Elliott v. Anderson, 163 Ill. App. 495 (1911)

Oct. 14, 1911 · Illinois Appellate Court
163 Ill. App. 495

J. A. Elliott et al., Appellees, v. Arabella A. Anderson, Appellant.

Statute of frauds—when defense to action for damages for refusal to convey land. In the absence of a contract executed by the owner of land or by his duly authorized agent, a recovery of damages cannot be had for an alleged failure to convey.

Appeal from the Circuit Court of Moultrie county; the Hon. W. G. Cochran. Judge, presiding. Heard in this court at the May term, 1911.

Reversed.

Opinion filed October 14, 1911.

Rehearing denied, opinion modified November 11, 1911.

E. J. Miller, for appellant.

E. E. Wright and Jack, Deck & Whitfield, for appellees.

Mr. Presiding Justice Philbrick

delivered the opinion of the court.

Plaintiffs allege in their declaration that defendant bargained and sold to them a certain tract of land located in Moultrie county, Illinois, that she failed to carry out her contract and convey the premises in accordance therewith and this suit is brought by them to recover damages alleged to have been caused by reason of such failure. The jury returned a verdict for plaintiffs of $300 upon which judgment was rendered and from which defendant prosecutes this appeal.

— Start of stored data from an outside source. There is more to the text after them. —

(* ===== verification/TaskLeases.v ===== *)
(** * Task leases ([internal/db/task_leases.go])

    An executor, the agent of a deployment target or the hub, leases the next
    task with runnable steps, receives the steps that are ready, and keeps the
    lease alive by heartbeats. *)
From S2P Require Import Prelude GoStrings Uuid TaskStore TaskQueue.
Open Scope list_scope.

(** ** The ready steps of a task *)

Record taskLeaseStepCandidate := {
  c_StepRunID : uuid;
  c_StepKey : string;
  c_Name : string;
  c_ActionType : string;
  c_SortOrder : Z;
  c_Status : StepRunStatus;
  c_ExecutionLocation : string;
  c_Included : bool;
  c_Dependencies : list string;
}.

Definition taskLeaseDependencyStatusSatisfied (s : StepRunStatus) : bool :=
  bool_decide (s = StepRunSucceeded) || bool_decide (s = StepRunSkipped).

(** The Go maps [satisfied] and [selected] are the lists of their true keys. *)
Definition taskLeaseDependenciesSatisfied (dependencies satisfied : list string) : bool :=
  forallb (contains satisfied) dependencies.

(** The loop state: [ready] in order, and the keys [selected] and [satisfied]. *)
Record ready_state := {
  rs_ready : list taskLeaseStepCandidate;
  rs_selected : list string;
  rs_satisfied : list string;
}.

Definition selectable (location : string) (st : ready_state) (c : taskLeaseStepCandidate) : bool :=
  negb (contains (rs_selected st) (c_StepKey c) || negb (c_Included c)
        || negb (bool_decide (c_ExecutionLocation c = location))
        || negb (bool_decide (c_Status c = StepRunPending))
        || negb (taskLeaseDependenciesSatisfied (c_Dependencies c) (rs_satisfied st))).

Definition select_candidate (c : taskLeaseStepCandidate) (st : ready_state) : ready_state :=
  {| rs_ready := rs_ready st ++ [c]; rs_selected := c_StepKey c :: rs_selected st;
     rs_satisfied := c_StepKey c :: rs_satisfied st |}.
Lemma inv_TransitionTaskState env r s res s' :
  task_inv s -> TransitionTaskState env r s = (res, s') -> task_inv s'.
Proof.
  intros Hinv. unfold TransitionTaskState. destruct (validateTransitionTaskStateRequest r); [|by intros [= _ <-]].
  intros [(h & -> & E)|(e & _ & _ & ->)]%RunTx_cases; [|done].
  tx_inv. apply getTaskStatusForUpdate_inv in H as [-> (t & Ht & Hw & Hst)].
  destruct (isAllowedTaskTransition x (tt_Status r)) eqn:Ha; [|tx_inv]. tx_inv.
  apply getTask_state in E as ->.
  destruct (decide (task_Status t = TaskStatusQueued)) as [Hq|Hq].
  - rewrite Hq in Ha. simpl in Ha. to_prop. rewrite Ha in *. simpl in *.
    eapply inv_start_task; [done|done| |done].
    intros u Hu Hwu. by rewrite (task_where_unique _ _ _ u t Hinv Hu Ht Hwu Hw).
  - assert (task_status_terminal (tt_Status r) = true) as Hterm.
    { destruct (task_Status t); try done. simpl in Ha. by destruct (tt_Status r). }
    rewrite bool_decide_eq_false_2 in H1 by (by apply terminal_not_running). tx_inv.
    by eapply inv_updateTaskStatus_terminal.
Qed.

Lemma inv_step_runs l s : task_inv s -> task_inv (set_step_runs l s).
Proof. by apply task_inv_frame. Qed.

Lemma updateStepRunStatus_inv env id org st s s' :
  updateStepRunStatus env id org st s = Ok (tt, s') ->
  s' = set_step_runs (update_where (step_where id org) (set_step_status st (now env)) (StepRuns s)) s.
Proof. unfold updateStepRunStatus. intros H. by tx_inv. Qed.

The declaration charges in all counts except two that the defendant bargained and sold to the plaintiffs the lands in question and signed a written agreement to convey said premises to the plaintiffs upon the payment of certain considerations therein expressed. The other two counts charge that defendant by and through *496an agent duly authorized by her, made and executed a contract for the conveyance to them of the premises in question. The counts all allege readiness and willingness on the part of the plaintiffs to fulfil the contract and pay the defendant the amount due on delivery of the deed. Defendant pleaded the general issue and the Statute of Frauds.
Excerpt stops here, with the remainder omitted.